In this, PWC latest study ‘The era of digitized trucking: Charting your transformation to a new business model’, PWC has undertaken a deep dive into these two crucial elements with a focus on the trucking sector in the European Union (E.U.) and have developed the following estimates:
- Trucking logistics costs will fall by 47 percent by 2030, largely through a reduction of labor.
- Delivery lead times will fall by 40 percent.
- Trucks will be in use on the road for 78 percent of the time, rather than the current industry average in Europe of 29 percent.
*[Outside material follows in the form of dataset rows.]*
Lemma from_dict_normal d c : from_dict d = Ok c → normal c.
Proof.
  unfold from_dict. case_bool_decide as Hobj; [done|].
  rewrite bind_Ok; intros (craw & _ & Hk). rewrite bind_Ok in Hk; destruct Hk as (criteria & Hcr & Hk).
  case_bool_decide as Hne; [done|]. case_bool_decide as Hnd; [|done]. cbn [negb] in Hk.
  destruct (risk_class _) as [risk|]; [|done].
  rewrite bind_Ok in Hk; destruct Hk as (version & _ & Hk). destruct (version <? 1) eqn:Ev; [done|]. apply Z.ltb_ge in Ev.
  repeat (rewrite bind_Ok in Hk; let x := fresh "x" in let E := fresh "E" in destruct Hk as (x & E & Hk)).
  injection Hk as <-. split; cbn; try done.
  - by apply text_member_tidy.
  - by apply (traverse_each _ _ _ _ Hcr), criterion_tidy.
  - intros s. rewrite !elem_of_app. intros Hs.
    repeat (destruct Hs as [Hs|Hs]; [eapply path_set_tidy; [|exact Hs]; eassumption|]).
    eapply path_set_tidy; [|exact Hs]; eassumption.
  - unfold lease_from_dict in *. 
    match goal with E : (_ ≫= _) = Ok ?l |- context [lf_lease_id ?l] => rewrite bind_Ok in E; destruct E as (? & _ & [= <-]) end.
    split_and!; apply opt_str_tidy.
  - split_and!; apply opt_str_tidy.
  - match goal with E : traverse gate_from_dict _ = Ok _ |- _ => by apply (traverse_each _ _ _ _ E), gate_normal end.
Qed.

(** ** Members of a written contract *)

Lemma dict_get_when_some {A} k key (f : A → json) o :
  dict_get k (when_some key f o) = if bool_decide (key = k) then f <$> o else None.
Proof. destruct o; cbn [when_some]; [rewrite dict_get_cons|]; by case_bool_decide. Qed.
Lemma dict_get_when_any {A} k key (f : list A → json) l :
  dict_get k (when_any key f l) = if bool_decide (key = k) then match l with [] => None | _ => Some (f l) end else None.
Proof. destruct l; cbn [when_any]; [|rewrite dict_get_cons]; by case_bool_decide. Qed.
Lemma dict_get_nil {A} k : dict_get (A := A) k [] = None.
Proof. done. Qed.
End reading.

(** Look a literal key up in a written dictionary. *)
Ltac literal_lookup :=
  unfold to_dict, fixed_members, identity_members, optional_members, criterion_to_dict, gate_to_dict, budgets_to_dict,
    lease_to_dict;
  rewrite ?dict_get_app, ?dict_get_when_some, ?dict_get_when_any, ?dict_get_cons, ?dict_get_nil;
  repeat match goal with
  | |- context [@bool_decide (?a = ?b) ?i] =>
      let v := eval vm_compute in (@bool_decide (a = b) i) in change (@bool_decide (a = b) i) with v; cbv iota
  end.

Ltac literal_member := literal_lookup; by repeat case_match.

Section members.
Context `{ContractHost} (g : json → json) (Hg : layout g) (d e : dict).
Hypothesis (Hd : ∀ k, dict_get k d = g <$> dict_get k e).

Lemma text_back k s : dict_get k e = Some (JStr s) → tidy s → text_member d k = s.
Proof.
  intros He [Hs Hne]. unfold text_member. rewrite Hd, He. cbn [fmap option_fmap option_map]. rewrite layout_str by done.
  cbn [truthy]. rewrite bool_decide_eq_false_2 by done. exact Hs.
Qed.
Lemma opt_str_back k o : dict_get k e = Some (opt_json JStr o) ∨ dict_get k e = JStr <$> o → tidy_opt o →
  opt_str (dict_get k d) = o.
Proof.
  intros He Ho. rewrite Hd. destruct He as [-> | ->]; destruct o as [s|]; cbn [opt_json fmap option_fmap option_map];
    rewrite ?layout_str, ?layout_null by done; try done; cbn [opt_str];
    destruct (Ho s eq_refl) as [Hs Hne]; change (text_of (JStr s)) with s; rewrite Hs; by rewrite bool_decide_eq_false_2.
Qed.
Lemma opt_int_back k o : dict_get k e = Some (opt_json JInt o) ∨ dict_get k e = JInt <$> o →
  opt_int (dict_get k d) = Ok o.
Proof.
  intros He. rewrite Hd. destruct He as [-> | ->]; destruct o as [n|]; cbn [opt_json fmap option_fmap option_map];
    by rewrite ?layout_int, ?layout_null by done.
Qed.
Lemma opt_float_back k o : dict_get k e = Some (opt_json JFloat o) → opt_float (dict_get k d) = Ok o.
Proof.
  intros He. rewrite Hd, He. destruct o as [x|]; cbn [opt_json fmap option_fmap option_map];
    by rewrite ?layout_float, ?layout_null by done.
Qed.
Lemma int_back k n a : dict_get k e = Some (JInt n) → int_member d k a = Ok n.
Proof. intros He. unfold int_member. rewrite Hd, He. cbn [fmap option_fmap option_map]. by rewrite layout_int. Qed.
Lemma dict_back k m : dict_get k e = Some (JDict m) → as_dict (dict_get k d) = Ok (entries g m).
Proof.
  intros He. rewrite Hd, He. cbn [fmap option_fmap option_map]. rewrite layout_dict by done. cbn.
  by destruct (entries g m).
Qed.
Lemma list_back err k l : dict_get k e = Some (JList l) ∨ dict_get k e = match l with [] => None | _ => Some (JList l) end →
  list_member err d k = Ok (map g l).
Proof.
  intros He. unfold list_member. rewrite Hd. destruct He as [-> | ->]; destruct l as [|v l];
    cbn [fmap option_fmap option_map]; rewrite ?(lay_list _ Hg) by done; done.
Qed.
Lemma path_set_back k l : dict_get k e = Some (strs l) ∨ dict_get k e = match l with [] => None | _ => Some (strs l) end →
  (∀ s, s ∈ l → tidy s) → normalize_path_set d k = Ok l.
Proof.
  intros He Hl. unfold normalize_path_set. rewrite (list_back SetNotList k (map JStr l)); [|by destruct l].
  cbn [mbind result_mbind]. f_equal. rewrite !map_map. clear He. induction l as [|s l IH]; [done|]. cbn [map List.filter].
  rewrite layout_str by done. change (text_of (JStr s)) with s. destruct (Hl s) as [Hs Hne]; [by left|].
  rewrite Hs, bool_decide_eq_false_2 by done. cbn [negb]. f_equal. apply IH. intros t Ht. apply Hl. by right.
Qed.
End members.

Lemma entries_id m : entries id m = m.
Proof. done. Qed.

Section back.
Context `{ContractHost} (g : json → json) (Hg : layout g).

Lemma entries_get l k : NoDup (map fst l) → dict_get k (entries g l) = g <$> dict_get k l.
Proof. intros. by apply entries_spec. Qed.

Lemma criterion_back a : tidy a.(ac_id) → tidy a.(ac_condition) →
  criterion_from_dict (entries g (criterion_to_dict a)) = Ok a.
Proof.
  intros Hi Hc. assert (∀ k, dict_get k (entries g (criterion_to_dict a)) = g <$> dict_get k (criterion_to_dict a)) as Hd.
  { intros k. apply entries_get. literal_keys. }
  unfold criterion_from_dict.
  rewrite (text_back g Hg _ _ Hd "id" a.(ac_id)) by (done || by literal_lookup).
  rewrite (text_back g Hg _ _ Hd "condition" a.(ac_condition)) by (done || by literal_lookup).
  destruct Hi as [_ Hi], Hc as [_ Hc]. rewrite !bool_decide_eq_false_2 by done. rewrite Hd. literal_lookup.
  cbn [fmap option_fmap option_map]. rewrite layout_bool by done. by destruct a.
Qed.

Lemma gate_back a : normal_gate a → gate_from_dict (entries g (gate_to_dict a)) = Ok (relayout_gate g a).
Proof.
  intros [Hc Hw]. assert (∀ k, dict_get k (entries g (gate_to_dict a)) = g <$> dict_get k (gate_to_dict a)) as Hd.
  { intros k. apply entries_get. literal_keys. }
  unfold gate_from_dict. rewrite (text_back g Hg _ _ Hd "command" a.(ga_command)) by (done || by literal_lookup).
  rewrite bool_decide_eq_false_2 by apply Hc.
  rewrite (int_back g Hg _ _ Hd "timeout_s" a.(ga_timeout_s)) by by literal_lookup.
  rewrite (int_back g Hg _ _ Hd "expected_exit" a.(ga_expected_exit)) by by literal_lookup.
  rewrite (dict_back g Hg _ _ Hd "thresholds" a.(ga_thresholds)) by by literal_lookup.
  rewrite (opt_str_back g Hg _ _ Hd "cwd" a.(ga_cwd)) by (done || by (left; literal_lookup)).
  cbn [mbind result_mbind]. rewrite Hd. literal_lookup. cbn [fmap option_fmap option_map]. by rewrite layout_bool.
Qed.

Lemma budgets_back b : budgets_from_dict (entries g (budgets_to_dict b)) = Ok b.
Proof.
  assert (∀ k, dict_get k (entries g (budgets_to_dict b)) = g <$> dict_get k (budgets_to_dict b)) as Hd.
  { intros k. apply entries_get. literal_keys. }
  unfold budgets_from_dict.
  rewrite (opt_int_back g Hg _ _ Hd "max_tokens" b.(bu_max_tokens)) by (left; by literal_lookup).
  rewrite (opt_float_back g Hg _ _ Hd "max_cost_usd" b.(bu_max_cost_usd)) by by literal_lookup.
  rewrite (opt_int_back g Hg _ _ Hd "max_wall_seconds" b.(bu_max_wall_seconds)) by (left; by literal_lookup).
  rewrite (opt_int_back g Hg _ _ Hd "max_tool_calls" b.(bu_max_tool_calls)) by (left; by literal_lookup).
  by destruct b.
Qed.

Lemma lease_back l : tidy_opt l.(lf_lease_id) → tidy_opt l.(lf_holder) → tidy_opt l.(lf_expires_at) →
  lease_from_dict (entries g (lease_to_dict l)) = Ok l.
Proof.
  intros Hi Hh He. assert (∀ k, dict_get k (entries g (lease_to_dict l)) = g <$> dict_get k (lease_to_dict l)) as Hd.
  { intros k. apply entries_get. literal_keys. }
  unfold lease_from_dict.
  rewrite (opt_str_back g Hg _ _ Hd "lease_id" l.(lf_lease_id)) by (done || by (left; literal_lookup)).
  rewrite (opt_str_back g Hg _ _ Hd "holder" l.(lf_holder)) by (done || by (left; literal_lookup)).
  rewrite (opt_str_back g Hg _ _ Hd "expires_at" l.(lf_expires_at)) by (done || by (left; literal_lookup)).
  rewrite Hd. literal_lookup. cbn [fmap option_fmap option_map]. rewrite layout_int by done. by destruct l.
Qed.

Lemma mappings_back {A} (f : A → dict) l :
  mappings (map g (map (λ a, JDict (f a)) l)) = map (λ a, entries g (f a)) l.
Proof. unfold mappings. induction l as [|a l IH]; [done|]. cbn [map omap list_omap]. by rewrite layout_dict, IH. Qed.

Lemma mappings_written {A} (f : A → dict) l : mappings (map (λ a, JDict (f a)) l) = map f l.
Proof. unfold mappings. induction l as [|a l IH]; [done|]. cbn [map omap list_omap]. by rewrite IH. Qed.

Lemma traverse_back {A} (f : A → dict) (h : dict → result tc_error A) (m : A → A) l :
  (∀ a, a ∈ l → h (entries g (f a)) = Ok (m a)) → traverse h (map (λ a, entries g (f a)) l) = Ok (map m l).
Proof.
  intros Hh. apply traverse_Ok, Forall2_fmap_l, Forall2_fmap_r, Forall_Forall2_diag, Forall_forall. exact Hh.
Qed.

Section whole.
Context (d : dict) (c : TaskContract) (Hc : normal c) (Hd : ∀ k, dict_get k d = g <$> dict_get k (to_dict c)).

Lemma risk_back : risk_class (risk_text d) = Some c.(tc_risk_class).
Proof.
  unfold risk_text. rewrite Hd. literal_lookup. cbn [fmap option_fmap option_map]. rewrite layout_str by done.
  by destruct (tc_risk_class c).
Qed.
Lemma version_back : version_of d = Ok c.(tc_version).
Proof.
  unfold version_of. rewrite Hd. literal_lookup. cbn [fmap option_fmap option_map]. rewrite layout_int by done.
  pose proof (no_version _ Hc) as Hv. by destruct (tc_version c).
Qed.
Lemma criteria_back : ∃ l, list_member CriteriaNotList d "acceptance_criteria" = Ok l ∧
  traverse criterion_from_dict (mappings l) = Ok c.(tc_acceptance_criteria).
Proof.
  eexists. split; [apply (list_back g Hg _ _ Hd); left; literal_lookup; reflexivity|].
  rewrite mappings_back, (traverse_back criterion_to_dict criterion_from_dict id), map_id; [done|].
  intros a Ha. by apply criterion_back; apply (no_criterion _ Hc).
Qed.
Lemma gates_back : ∃ l, list_member GatesNotList d "gates" = Ok l ∧
  traverse gate_from_dict (mappings l) = Ok (map (relayout_gate g) c.(tc_gates)).
Proof.
  eexists. split.
  - apply (list_back g Hg _ _ Hd) with (l := map (λ a, JDict (gate_to_dict a)) c.(tc_gates)). right. literal_lookup.
    by destruct (tc_gates c).
  - rewrite mappings_back. apply traverse_back. intros a Ha. by apply gate_back, (no_gates _ Hc).
Qed.
Lemma budgets_member_back : budgets_from_dict (budgets_raw d) = Ok c.(tc_budgets).
Proof.
  unfold budgets_raw. rewrite Hd. literal_lookup. cbn [fmap option_fmap option_map]. rewrite layout_dict by done.
  apply budgets_back.
Qed.
Lemma lease_member_back : lease_from_dict (lease_raw d) = Ok c.(tc_lease).
Proof.
  unfold lease_raw. rewrite Hd. literal_lookup. cbn [fmap option_fmap option_map]. rewrite layout_dict by done.
  by apply lease_back; apply (no_lease _ Hc).
Qed.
Significant stakeholders in the current system, such as long-distance truck drivers and freight-forwarding companies, will disappear; the process of matching the goods to be delivered and the available trucks will be fully automated. To stay competitive, OEMs need to expand their product portfolios to include new powertrains and focus production on autonomous long-haul trucks. Large tech companies will become a bigger feature in the delivery market, with new technologies.